◆ Work to complete
In the entries that follow, find the line containing "Section Handlers."; from there, copy every line exactly through the line containing "(** ** Calls *)".

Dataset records
(* ===== verification/Directory.v ===== *)
(** * The directories (Directory, PTSDirectory.h and PTSDirectory.cc)

    A directory keeps, per line, the L2s that share it and a coherence state, holds one
    request per line while it asks the L2s for data or for invalidations, and may keep its
    entries in a directory cache backed by the memory.  A cycle processes one reply, or else
    one request. *)

From S2P Require Export Component.

Module Directory.
Import MultiMap PtrSet.

(** [DirEntry]; its field [type] is [cs_type] here. *)
Record DirEntry := {
  cs_type : coherence_state_type;
  sharedl2 : gset Comp;
  pending : option LQE;
  got_cl : bool;
  not_in_dc : bool;
  num_sharer : Z }.

Definition new_entry : DirEntry :=
  {| cs_type := cs_invalid; sharedl2 := ∅; pending := None; got_cl := false; not_in_dc := false;
     num_sharer := 0 |}.

Record config := {
  this : Comp;
  memorycontroller : Comp;
  cachel2 : Comp;
  crossbar : Comp;
  l2s : list Comp;
  process_interval : Z;
  set_lsb : Z;
  num_sets : Z;
  num_ways : Z;
  dir_to_mc_t : Z;
  dir_to_l2_t : Z;
  dir_to_xbar_t : Z;
  num_flits_per_packet : Z;
  has_directory_cache : bool;
  use_limitless : bool;
  limitless_broadcast_threshold : Z }.

(** The constructor; the last arguments are the components the machine connects. *)
Definition make_config (p : params) (c mc l2 xbar : Comp) (all_l2s : list Comp) : config :=
  let get := get_param_uint64 p (c_type c) in
  {| this := c;
     memorycontroller := mc;
     cachel2 := l2;
     crossbar := xbar;
     l2s := all_l2s;
     process_interval := get "process_interval" 50;
     set_lsb := get "set_lsb" 6;
     num_sets := get "num_sets" 16;
     num_ways := get "num_ways" 4;
     dir_to_mc_t := get "to_mc_t" 450;
     dir_to_l2_t := get "to_l2_t" 140;
     dir_to_xbar_t := get "to_xbar_t" 350;
     num_flits_per_packet := get "num_flits_per_packet" 1;
     has_directory_cache := get_param_bool p (c_type c) "has_directory_cache" false;
     use_limitless := get_param_bool p (c_type c) "use_limitless" false;
     limitless_broadcast_threshold := get "limitless_broadcast_threshold" 4 |}.

Record state := {
  queues : Queues;
  dir : gmap Z DirEntry;
  dir_cache : list (list Z);
  num_sharer_histogram : list Z;
  num_acc : Z;
  num_nack : Z;
  num_i_to_tr : Z;
  num_e_to_tr : Z;
  num_s_to_tr : Z;
  num_m_to_tr : Z;
  num_m_to_i : Z;
  num_tr_to_i : Z;
  num_tr_to_e : Z;
  num_tr_to_s : Z;
  num_tr_to_m : Z;
  num_evict : Z;
  num_invalidate : Z;
  num_from_mc : Z;
  num_dir_cache_miss : Z;
  num_dir_cache_retry : Z;
  num_dir_evict : Z }.

Definition init (cfg : config) : state :=
  {| queues := empty_queues; dir := ∅;
     dir_cache := replicate (Z.to_nat (num_sets cfg)) [];
     num_sharer_histogram := replicate (S (length (l2s cfg))) 0;
     num_acc := 0; num_nack := 0; num_i_to_tr := 0; num_e_to_tr := 0; num_s_to_tr := 0;
     num_m_to_tr := 0; num_m_to_i := 0; num_tr_to_i := 0; num_tr_to_e := 0; num_tr_to_s := 0;
     num_tr_to_m := 0; num_evict := 0; num_invalidate := 0; num_from_mc := 0;
     num_dir_cache_miss := 0; num_dir_cache_retry := 0; num_dir_evict := 0 |}.

Section Handlers.
Context {AD : Addresses} (cfg : config).

Definition add_req_event (event_time : Z) (local_event : LQE) : proc call state unit :=
  t ← lift (ceil_by_y event_time (process_interval cfg));
  _ ← emit (geq_add_event t (this cfg));
  modify (λ s, s <| queues ::= insert_req t local_event |>).

(** The answer of the memory to [et_rd_dir_info_req] is queued with the requests. *)
Definition add_rep_event (event_time : Z) (local_event : LQE) : proc call state unit :=
  t ← lift (ceil_by_y event_time (process_interval cfg));
  _ ← emit (geq_add_event t (this cfg));
  modify (λ s, s <| queues ::= if bool_decide (type local_event = et_rd_dir_info_req)
                               then insert_req t local_event else insert_rep t local_event |>).

(** ** Calls *)

Definition to_mc (curr_time : Z) (l : LQE) : proc call state unit :=
  emit (Component.add_req_event (memorycontroller cfg) (curr_time ⊕ dir_to_mc_t cfg) l None).

Definition to_l2 (curr_time : Z) (l : LQE) : proc call state unit :=
  emit (Component.add_rep_event (cachel2 cfg) (curr_time ⊕ dir_to_l2_t cfg) l None).

Definition crq_call (curr_time : Z) (l : LQE) (is_data : bool) : call :=
  if is_data
  then Component.add_crq_flits (crossbar cfg) (curr_time ⊕ dir_to_xbar_t cfg) l
         (num_flits_per_packet cfg) (Some (this cfg))
  else Component.add_crq_event (crossbar cfg) (curr_time ⊕ dir_to_xbar_t cfg) l (Some (this cfg)).

(** The first [add_event_to_UL]: to the L2 on top of the stack, pushed again for the
    crossbar, which pops its target. *)
Definition add_event_to_UL (curr_time : Z) (l : LQE) (is_data : bool) : proc call state unit :=
  top ← lift (from_top l);
  if bool_decide (top = cachel2 cfg) then to_l2 curr_time l
  else emit (crq_call curr_time (from_push top l) is_data).

(** The second [add_event_to_UL]: to the L2 [comp]. *)
Definition add_event_to_UL_at (curr_time : Z) (comp : Comp) (l : LQE) : proc call state unit :=
  if bool_decide (comp = cachel2 cfg) then to_l2 curr_time l
  else emit (crq_call curr_time (from_push comp l) false).

(** [add_event_to_ULpp]: an answer to the L2 on top of the stack. *)
Definition add_event_to_ULpp (curr_time : Z) (l : LQE) (is_data : bool) : proc call state unit :=
  top ← lift (from_top l);
  if bool_decide (top = cachel2 cfg) then to_l2 curr_time l
  else emit
    (if is_data
     then Component.add_rep_flits (crossbar cfg) (curr_time ⊕ dir_to_xbar_t cfg) l
            (num_flits_per_packet cfg) (Some (this cfg))
     else Component.add_rep_event (crossbar cfg) (curr_time ⊕ dir_to_xbar_t cfg) l (Some (this cfg))).

(** [num_nack++; lqe->type = et_nack; add_event_to_ULpp(curr_time, lqe, false);] *)
Definition nack (curr_time : Z) (l : LQE) : proc call state unit :=
  _ ← modify (λ s, s <| num_nack ::= λ n, n ⊕ 1 |>);
  add_event_to_ULpp curr_time (l <| type := et_nack |>) false.

(** ** Entries *)

(** [dir[k]], which adds an empty entry when there is none. *)
Definition dir_at (k : Z) : proc call state DirEntry :=
  d ← reads dir;
  match d !! k with
  | Some e => mret e
  | None => _ ← modify (λ s, s <| dir ::= <[k := new_entry]> |>); mret new_entry
  end.

Definition set_entry (k : Z) (e : DirEntry) (s : state) : state := s <| dir ::= <[k := e]> |>.

(** [remove_directory_cache_entry]. *)
Definition remove_first (k : Z) (l : list Z) : list Z :=
  match list_find (k =.) l with Some (i, _) => delete i l | None => l end.

Definition remove_directory_cache_entry (set k : Z) : proc call state unit :=
  when (has_directory_cache cfg)
    (c ← reads dir_cache;
     _ ← lift (vec_get c set);
     modify (λ s, s <| dir_cache ::= vec_alter (remove_first k) set |>)).

(** [num_sharer_histogram[d_entry.num_sharer]++; dir.erase(dir_entry);
    remove_directory_cache_entry(set, dir_entry);] *)
Definition forget (set k : Z) (e : DirEntry) : proc call state unit :=
  h ← reads num_sharer_histogram;
  _ ← lift (vec_get h (num_sharer e));
  _ ← modify (λ s, s <| num_sharer_histogram ::= vec_alter (λ n, n ⊕ 1) (num_sharer e) |>
                     <| dir ::= delete k |>);
  remove_directory_cache_entry set k.

Definition in_transition (c : coherence_state_type) : bool :=
  match c with cs_tr_to_s | cs_tr_to_m | cs_tr_to_i | cs_tr_to_e | cs_m_to_s => true | _ => false end.

(** ** The directory cache *)

(** The loop that looks for an entry to evict: its position in the set. *)
Definition stays (e : DirEntry) : bool :=
  in_transition (cs_type e) || negb (bool_decide (pending e = None)) || not_in_dc e.

Fixpoint find_victim (l : list Z) : proc call state (option nat) :=
  match l with
  | [] => mret None
  | k :: l' =>
      e ← dir_at k;
      if stays e then i ← find_victim l'; mret (S <$> i) else mret (Some O)
  end.

(** Room in the set for the entry [k], put at the front; the line evicted is reported to
    the memory with the address of the message that needs the room. *)
Definition make_room (curr_time set k a : Z) (t : event_type) : proc call state bool :=
  c ← reads dir_cache;
  ks ← lift (vec_get c set);
  if Z.of_nat (length ks) =? num_ways cfg then
    v ← find_victim ks;
    match v with
    | None => mret false
    | Some i =>
        _ ← when (bool_decide (t = et_dir_evict)) (modify (λ s, s <| num_dir_evict ::= λ n, n ⊕ 1 |>));
        _ ← to_mc curr_time (new_lqe (this cfg) t a 0);
        _ ← modify (λ s, s <| dir_cache ::= vec_alter (λ ks, k :: delete i ks) set |>);
        mret true
    end
  else
    _ ← modify (λ s, s <| dir_cache ::= vec_alter (cons k) set |>);
    mret true.

(** [curr_set.erase(iter); curr_set.push_front(dir_entry)] for the way that holds [k]. *)
Definition to_front (set k : Z) (s : state) : state :=
  s <| dir_cache ::= vec_alter (λ ks, k :: remove_first k ks) set |>.

(** Whether the set holds [k]. *)
Definition cached (set k : Z) : proc call state bool :=
  c ← reads dir_cache;
  ks ← lift (vec_get c set);
  mret (bool_decide (k ∈ ks)).

(** ** Replies *)

(** The directory cache, when a line is evicted or its directory information arrives;
    [false] when the cycle ends there. *)
Definition cache_reply (curr_time set k : Z) (l : LQE) : proc call state bool :=
  hit ← cached set k;
  if hit : bool then
    _ ← modify (to_front set k);
    e ← dir_at k;
    if bool_decide (type l = et_rd_dir_info_rep) then
      _ ← modify (set_entry k (e <| not_in_dc := false |>));
      _ ← emit (free_lqe l);
      mret false
    else if not_in_dc e then
      _ ← add_rep_event (curr_time ⊕ (100 ⊗₃₂ process_interval cfg)) l;
      mret false
    else mret true
  else
    _ ← modify (λ s, s <| num_dir_cache_miss ::= λ n, n ⊕ 1 |>);
    room ← make_room curr_time set k (address l) et_dir_evict;
    if negb room then
      _ ← modify (λ s, s <| num_dir_cache_retry ::= λ n, n ⊕ 1 |>);
      _ ← add_rep_event (curr_time ⊕ (2 ⊗₃₂ process_interval cfg)) l;
      mret false
    else
      e ← dir_at k;
      _ ← modify (set_entry k (e <| not_in_dc := true |>));
      _ ← to_mc curr_time (new_lqe (this cfg) et_rd_dir_info_rep (address l) 0);
      _ ← modify (λ s, s <| num_dir_cache_retry ::= λ n, n ⊕ 1 |>);
      mret true.

(** An L2 evicts the line. *)
Definition evict_line (curr_time set k : Z) (l : LQE) : proc call state unit :=
  _ ← modify (λ s, s <| num_evict ::= λ n, n ⊕ 1 |>);
  e ← dir_at k;
  let drop c := e <| sharedl2 ::= λ S, S ∖ {[c]} |> in
  match cs_type e with
  | cs_modified | cs_m_to_s =>
      if bool_decide (1 < size (sharedl2 e))%nat then fails Fatal
      else
        top ← lift (from_top l);
        if negb (bool_decide (top ∈ sharedl2 e)) then emit (free_lqe l)
        else
          _ ← (if bool_decide (cs_type e = cs_modified) then
                 _ ← modify (λ s, s <| num_m_to_i ::= λ n, n ⊕ 1 |>);
                 forget set k e
               else modify (set_entry k (drop top)));
          to_mc curr_time (from_push (this cfg) l)
  | cs_tr_to_s =>
      top ← lift (from_top l);
      _ ← modify (set_entry k (drop top));
      emit (free_lqe l)
  | cs_tr_to_m => emit (free_lqe l)
  | _ =>
      top ← lift (from_top l);
      _ ← modify (set_entry k (drop top));
      _ ← when (bool_decide (sharedl2 (drop top) = ∅)) (forget set k (drop top));
      emit (free_lqe l)
  end.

◆ Exercise result
Section Handlers.
Context {AD : Addresses} (cfg : config).

Definition add_req_event (event_time : Z) (local_event : LQE) : proc call state unit :=
  t ← lift (ceil_by_y event_time (process_interval cfg));
  _ ← emit (geq_add_event t (this cfg));
  modify (λ s, s <| queues ::= insert_req t local_event |>).

(** The answer of the memory to [et_rd_dir_info_req] is queued with the requests. *)
Definition add_rep_event (event_time : Z) (local_event : LQE) : proc call state unit :=
  t ← lift (ceil_by_y event_time (process_interval cfg));
  _ ← emit (geq_add_event t (this cfg));
  modify (λ s, s <| queues ::= if bool_decide (type local_event = et_rd_dir_info_req)
                               then insert_req t local_event else insert_rep t local_event |>).

(** ** Calls *)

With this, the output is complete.